上手く行っているように見えるときは、問題はなかなか浮き彫りにならない。
みんなが幸せに暮らすためのはずの住宅ローンが、不幸を招く。
コンサルティングフィーという名のもとに、巨額のお金が動く。
リーマンが救われなかったのは、真に国民のお金が使われるべきでないというポリシーではなく、
国民のお金を使うことに対して非難されることを避けたかったという、ただの責任放棄。

アメリカっていう国の独自性もあると思うんだよね。
やっぱりこの国は、資本主義の原理で動いている。
そりゃ日本だって欧州だって資本主義で動いてるんだけどさ。
この国はもっともっと、資本主義が濃い。
そしてやっぱりこの国は、この国のことしか考えてない。
他のどの国より世界のことを考えなければいけないはずのこの国は、
他のどの国よりも自分の国のことしか考えていない。

そんな国の金融は、やっぱり自分たちのことしか考えていない。
自分たちの目先の利益のことしか考えていない。
目先の自分の利益のために、社会に甚大な損害を与えても知らん顔している。
結局Financial Regulatory Reformも骨抜きになってしまったし、まだ中身もつまってないしね。

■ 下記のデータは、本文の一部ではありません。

(* ===== verification/Utils.v ===== *)
(** * Utilities of [kleidicv/utils.h]

    Saturating casts, rounding shift, alignment and the argument checks that
    every public entry point performs. *)

From S2P Require Import Prelude CTypes.

(** ** Integer types and conversions *)

(** A fixed-width integer type. *)
Record int_type := IntType { is_signed : bool; width : Z }.

Definition int_max (t : int_type) : Z :=
  if is_signed t then 2 ^ (width t - 1) - 1 else 2 ^ width t - 1.
Definition int_min (t : int_type) : Z :=
  if is_signed t then - 2 ^ (width t - 1) else 0.

(** [static_cast] to [t]: reduction modulo [2^width] into the range of [t]. *)
Definition static_cast (t : int_type) (x : Z) : Z :=
  let y := x mod 2 ^ width t in
  if is_signed t && (2 ^ (width t - 1) <=? y) then y - 2 ^ width t else y.

Definition in_type (t : int_type) (x : Z) : Prop := int_min t <= x <= int_max t.

Definition uint8 := IntType false 8.
Definition uint16 := IntType false 16.
Definition int8 := IntType true 8.
Definition int16 := IntType true 16.
Definition int32 := IntType true 32.
Definition uint32 := IntType false 32.
Definition int64 := IntType true 64.
Definition uint64 := IntType false 64.

(** The usual arithmetic conversions for a comparison of two integers:
    promotion to [int], then the common type of C++. *)
Definition promote (t : int_type) : int_type :=
  if width t <? 32 then int32 else t.
Definition common_type (a b : int_type) : int_type :=
  let a := promote a in let b := promote b in
  if eqb (is_signed a) (is_signed b)
  then IntType (is_signed a) (Z.max (width a) (width b))
  else
    let '(u, s) := if is_signed a then (b, a) else (a, b) in
    if width s <=? width u then u else s.
Definition c_gt (ta tb : int_type) (a b : Z) : bool :=
  let c := common_type ta tb in static_cast c b <? static_cast c a.

(** [saturating_cast], signed source to unsigned destination. *)
Definition saturating_cast_signed_to_unsigned (S U : int_type) (value : Z) : Z :=
  if c_gt S U value (int_max U) then int_max U
  else if value <? 0 then 0
  else static_cast U value.

(** [saturating_cast], unsigned source to unsigned destination. *)
Definition saturating_cast_unsigned_to_unsigned (SrcType DstType : int_type)
    (value : Z) : Z :=
  static_cast DstType value.

(** [saturating_cast] to a signed destination. *)
Definition saturating_cast_to_signed (SrcType DstType : int_type) (value : Z) : Z :=
  if static_cast SrcType (int_max DstType) <? value then int_max DstType
  else if is_signed SrcType && (value <? static_cast SrcType (int_min DstType))
  then int_min DstType
  else static_cast DstType value.

(** [saturating_sub] for unsigned types. *)
Definition saturating_sub (T : int_type) (a b : Z) : Z :=
  if a <? b then static_cast T 0 else static_cast T (a - b).

(** [rounding_shift_right]: the sum is formed before the shift; [w] is the type
    in which the addition is carried out. *)
Definition rounding_shift_right (w : int_type) (value shift : Z) : Z :=
  Z.shiftr (static_cast w (value + Z.shiftl 1 (shift - 1))) shift.

(** Clamping into a type: what a saturating conversion promises. *)
Definition clamp_to (t : int_type) (x : Z) : Z := Z.max (int_min t) (Z.min (int_max t) x).

(** ** Pointers, alignment and image checks *)

(** [any_null]: a null pointer is the address 0. *)
Definition any_null (pointers : list Z) : bool := existsb (fun p => p =? 0) pointers.

(** [is_misaligned<AlignType>(v)], with [align = alignof(AlignType)]. *)
Definition is_misaligned (align v : Z) : bool :=
  let kMask := align ⊟ 1 in negb (Z.land v kMask =? 0).

(** [align_up(value, alignment)] on [size_t]. *)
Definition align_up (value alignment : Z) : Z :=
  Z.land (value ⊞ alignment ⊟ 1) (wrap64 (Z.lnot (alignment ⊟ 1))).

(** Both specialisations of [check_pointer_and_stride], selected by [alignof(T)]. *)
Definition check_pointer_and_stride (align pointer stride height : Z) : kleidicv_error_t :=
  if align =? 1 then
    if pointer =? 0 then KLEIDICV_ERROR_NULL_POINTER else KLEIDICV_OK
  else
    if pointer =? 0 then KLEIDICV_ERROR_NULL_POINTER
    else if (1 <? height) && is_misaligned align stride
    then KLEIDICV_ERROR_ALIGNMENT
    else KLEIDICV_OK.

(** The alignment test of [MAKE_POINTER_CHECK_ALIGNMENT]. *)
Definition check_pointer_alignment (align pointer : Z) : kleidicv_error_t :=
  if 1 <? align then
    if is_misaligned align pointer then KLEIDICV_ERROR_ALIGNMENT else KLEIDICV_OK
  else KLEIDICV_OK.

(** [__builtin_mul_overflow] and [__builtin_add_overflow] on [size_t]: whether
    the exact result does not fit, and the wrapped result. *)
Definition mul_overflow (a b : Z) : bool * Z := (size_max <? a * b, a ⊠ b).
Definition add_overflow (a b : Z) : bool * Z := (size_max <? a + b, a ⊞ b).

(** [CHECK_IMAGE_SIZE]. *)
Definition check_image_size (width height : Z) : kleidicv_error_t :=
  let '(overflow, image_size) := mul_overflow width height in
  if overflow then KLEIDICV_ERROR_RANGE
  else if KLEIDICV_MAX_IMAGE_PIXELS <? image_size then KLEIDICV_ERROR_RANGE
  else KLEIDICV_OK.

(** ** Lemmas *)

Lemma pow2_pos n : 0 < 2 ^ n \/ 2 ^ n = 0.
Proof. destruct (Z.le_gt_cases 0 n); [left; lia|right; apply Z.pow_neg_r; lia]. Qed.

Lemma static_cast_id t x : 1 < width t -> in_type t x -> static_cast t x = x.
Proof.
  unfold in_type, static_cast, int_min, int_max. intros Hw Hx.
  assert (2 ^ width t = 2 * 2 ^ (width t - 1)) as Hp.
  { rewrite <- Z.pow_succ_r by lia. f_equal. lia. }
  assert (0 < 2 ^ (width t - 1)) by lia.
  destruct (is_signed t); simpl.
  - destruct (Z.le_gt_cases 0 x).
    + rewrite Z.mod_small by lia. case_cmp; lia.
    + rewrite <- (Z.mod_unique x (2 ^ width t) (-1) (x + 2 ^ width t)) by lia.
      case_cmp; lia.
  - apply Z.mod_small. lia.
Qed.

Lemma clamp_to_range t x : int_min t <= int_max t -> in_type t (clamp_to t x).
Proof. unfold in_type, clamp_to. lia. Qed.

Lemma land_mask_mod x n : 0 <= n -> Z.land x (2 ^ n - 1) = x mod 2 ^ n.
Proof.
  intros. replace (2 ^ n - 1) with (Z.ones n); [by apply Z.land_ones|].
  rewrite Z.ones_equiv. lia.
Qed.

Lemma pow2_word n : 0 <= n < 64 -> 0 < 2 ^ n <= 2 ^ 63.
Proof. intros. split; [lia|]. apply Z.pow_le_mono_r; lia. Qed.

Lemma is_misaligned_spec n v :
  0 <= n < 64 -> is_misaligned (2 ^ n) v = negb (v mod 2 ^ n =? 0).
Proof.
  intros Hn. unfold is_misaligned. pose proof (pow2_word n Hn).
  rewrite size_sub_small by lia. by rewrite land_mask_mod by lia.
Qed.

(** Clearing the low bits rounds down to a multiple of [2^n]. *)
Lemma land_lnot_mask x n :
  0 <= n -> Z.land x (Z.lnot (2 ^ n - 1)) = x - x mod 2 ^ n.
Proof.
  intros Hn. rewrite <- land_mask_mod by lia.
  assert (Z.land x (Z.lnot (2 ^ n - 1)) + Z.land x (2 ^ n - 1) = x) as Hs.
  { rewrite Z.add_nocarry_lxor.
    - apply Z.bits_inj'. intros i Hi.
      rewrite Z.lxor_spec, !Z.land_spec, Z.lnot_spec by lia.
      destruct (Z.testbit x i), (Z.testbit (2 ^ n - 1) i); done.
    - apply Z.bits_inj'. intros i Hi.
      rewrite !Z.land_spec, Z.lnot_spec, Z.bits_0 by lia.
      destruct (Z.testbit x i), (Z.testbit (2 ^ n - 1) i); done. }
  lia.
Qed.

Lemma land_wrap_mask x m : is_size x -> Z.land x (wrap64 m) = Z.land x m.
Proof.
  intros Hx. unfold wrap64. rewrite <- (Z.land_ones m 64) by lia.
  rewrite (Z.land_comm m), Z.land_assoc. f_equal.
  rewrite Z.land_ones by lia. apply Z.mod_small. apply Hx.
Qed.

Lemma align_up_value value n :
  0 <= n < 64 -> 0 <= value -> value + 2 ^ n - 1 < 2 ^ 64 ->
  align_up value (2 ^ n) = (value + 2 ^ n - 1) - (value + 2 ^ n - 1) mod 2 ^ n.
Proof.
  intros Hn Hv Hb. pose proof (pow2_word n Hn). unfold align_up.
  rewrite (size_sub_small (2 ^ n)) by lia.
  assert (value ⊞ 2 ^ n ⊟ 1 = value + 2 ^ n - 1) as ->.
  { unfold size_sub, size_add, wrap64. rewrite Zminus_mod_idemp_l.
    apply Z.mod_small. lia. }
  rewrite land_wrap_mask by (unfold is_size; lia).
  apply land_lnot_mask. lia.
Qed.

(** What the pointer check accepts. *)
Lemma check_pointer_and_stride_ok align p stride height :
  check_pointer_and_stride align p stride height = KLEIDICV_OK <->
  p <> 0 /\ (1 < height -> align <> 1 -> is_misaligned align stride = false).
Proof.
  unfold check_pointer_and_stride.
  destruct (Z.eqb_spec align 1), (Z.eqb_spec p 0), (Z.ltb_spec 1 height),
    (is_misaligned align stride); simpl; intuition (congruence || lia || auto).
Qed.

(** [CHECK_IMAGE_SIZE] on sizes that do not have to be words. *)
Lemma check_image_size_iff width height : 0 <= width -> 0 <= height ->
  check_image_size width height = KLEIDICV_OK <-> width * height <= KLEIDICV_MAX_IMAGE_PIXELS.
Proof.
  intros Hw Hh. assert (0 <= width * height) by nia.
  unfold check_image_size, mul_overflow, size_max.
  change KLEIDICV_MAX_IMAGE_PIXELS with (2 ^ 48 - 1).
  destruct (Z.ltb_spec (2 ^ 64 - 1) (width * height)); [split; [done|lia]|].
  rewrite size_mul_small by lia. case_cmp; split; done || lia.
Qed.

(** ** Theorems *)

(** [align_up(value, 2^n)] is the least multiple of the alignment that is not
    below [value], provided the addition does not wrap. *)
Theorem align_up_least value n :
  0 <= n < 64 -> 0 <= value -> value + 2 ^ n - 1 < 2 ^ 64 ->
  value <= align_up value (2 ^ n) < value + 2 ^ n /\
  align_up value (2 ^ n) mod 2 ^ n = 0 /\
  (forall m, value <= m -> m mod 2 ^ n = 0 -> align_up value (2 ^ n) <= m).
Proof.
  intros Hn Hv Hb. pose proof (pow2_word n Hn). rewrite align_up_value by lia.
  set (a := 2 ^ n) in *. set (x := value + a - 1).
  pose proof (Z.mod_pos_bound x a ltac:(lia)).
  pose proof (Z.div_mod x a ltac:(lia)).
  split_and!; try lia.
  - replace (x - x mod a) with (x / a * a) by lia. apply Z.mod_mul. lia.
  - intros m Hm Hm0. pose proof (Z.div_mod m a ltac:(lia)).
    assert (x / a <= m / a); [|nia].
    assert (a * (x / a) < a * (m / a) + a) by lia. nia.
Qed.

(** [CHECK_IMAGE_SIZE] accepts exactly the images whose exact pixel count is
    within [KLEIDICV_MAX_IMAGE_PIXELS]; a product that wraps is rejected. *)
Theorem check_image_size_exact width height :
  is_size width -> is_size height ->
  (check_image_size width height = KLEIDICV_OK <->
   width * height <= 2 ^ 48 - 1) /\
  (check_image_size width height = KLEIDICV_OK \/
   check_image_size width height = KLEIDICV_ERROR_RANGE).
Proof.
  unfold is_size, check_image_size, mul_overflow, size_max, KLEIDICV_MAX_IMAGE_PIXELS.
  intros Hw Hh. rewrite Z.shiftl_mul_pow2 by lia. assert (0 <= width * height) by nia.
  destruct (Z.ltb_spec (2 ^ 64 - 1) (width * height)).
  - split; [split; [done|lia]|by right].
  - rewrite size_mul_small by lia. case_cmp; (split; [split; [done || lia|done || lia]|by auto]).
Qed.

(** Witness: an image that fits, and one whose 64-bit product is zero. *)
Lemma check_image_size_witness :
  check_image_size (2 ^ 32) (2 ^ 32) <> KLEIDICV_OK /\
  (check_image_size 640 480 = KLEIDICV_OK <-> 640 * 480 <= 2 ^ 48 - 1).
Proof.
  split.
  - vm_compute. discriminate.
  - apply (check_image_size_exact 640 480); unfold is_size; lia.
Defined.

Lemma align_up_witness : align_up 13 8 = 16 /\ align_up 13 (2 ^ 3) mod 2 ^ 3 = 0.
Proof.
  split; [reflexivity|].
  apply (align_up_least 13 3); lia.
Defined.

(** The widths of the integer types the library instantiates. *)
Definition is_width (w : Z) : Prop := w = 8 \/ w = 16 \/ w = 32 \/ w = 64.

Ltac split_widths :=
  repeat match goal with
  | H : is_width _ |- _ => destruct H as [H|[H|[H|H]]]; simpl in H; subst
  end.

Ltac compute_common_type :=
  repeat match goal with
  | |- context [common_type ?a ?b] =>
      let c := eval vm_compute in (common_type a b) in change (common_type a b) with c
  end.

(** Converting from a signed to an unsigned type saturates at both ends, for
    every pair of widths: the comparison with [numeric_limits<U>::max()] is
    made in the common type, where a negative source value looks large and
    still does not exceed the limit. *)
Theorem saturating_cast_signed_to_unsigned_clamps ws wu value :
  is_width ws -> is_width wu -> in_type (IntType true ws) value ->
  saturating_cast_signed_to_unsigned (IntType true ws) (IntType false wu) value
  = clamp_to (IntType false wu) value.
Proof.
  intros Hs Hu Hv. unfold saturating_cast_signed_to_unsigned, c_gt, clamp_to.
  split_widths; compute_common_type;
    unfold in_type, static_cast, int_max, int_min in *; cbn in *;
    case_cmp_all; cbn in *; mod_lia.
Qed.

(** Converting to a signed type saturates whenever the source is unsigned or
    at least as wide as the destination. *)
Theorem saturating_cast_to_signed_clamps sg ws wd value :
  is_width ws -> is_width wd -> (sg = false \/ wd <= ws) ->
  in_type (IntType sg ws) value ->
  saturating_cast_to_signed (IntType sg ws) (IntType true wd) value
  = clamp_to (IntType true wd) value.
Proof.
  intros Hs Hd Hok Hv. unfold saturating_cast_to_signed, clamp_to.
  destruct sg; split_widths; destruct Hok as [?|?]; try done; try lia;
    unfold in_type, static_cast, int_max, int_min in *; cbn in *;
    case_cmp_all; cbn in *; mod_lia.
Qed.

(** The side condition is needed: widening a signed type goes wrong, because the
    destination's maximum is first truncated to the source type. *)
Example saturating_cast_to_signed_widening :
  saturating_cast_to_signed int8 int16 5 = 32767.
Proof. reflexivity. Qed.

Lemma saturating_cast_signed_to_unsigned_witness :
  saturating_cast_signed_to_unsigned int32 uint32 (-1) = 0 /\
  saturating_cast_signed_to_unsigned int32 uint8 300 = clamp_to uint8 300.
Proof.
  split; [reflexivity|].
  apply (saturating_cast_signed_to_unsigned_clamps 32 8 300);
    unfold is_width, in_type; cbn; lia.
Defined.

Lemma saturating_cast_to_signed_witness :
  saturating_cast_to_signed int64 int8 (-1000) = clamp_to int8 (-1000).
Proof.
  apply (saturating_cast_to_signed_clamps true 64 8 (-1000));
    unfold is_width, in_type; cbn; lia.
Defined.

でも社会への影響が大きいのは、それだけ社会に必要とされてるってことだと思うんだよね。
それだけ本当は、人を幸せにする可能性、というか力を持っている。
金融に限らず、あらゆる才能や力ってものは、正しい目的に使われなければならない。
その才能が優れていて、その力が大きいほど、目的に結果が大きく左右される。

私は、失敗してもやり直せばいいさっていうアメリカの文化は大好きだけど、
それにしたって、学ばなければならない。
もしアメリカがずっと学ばないままならば、そのうち世界に見放される。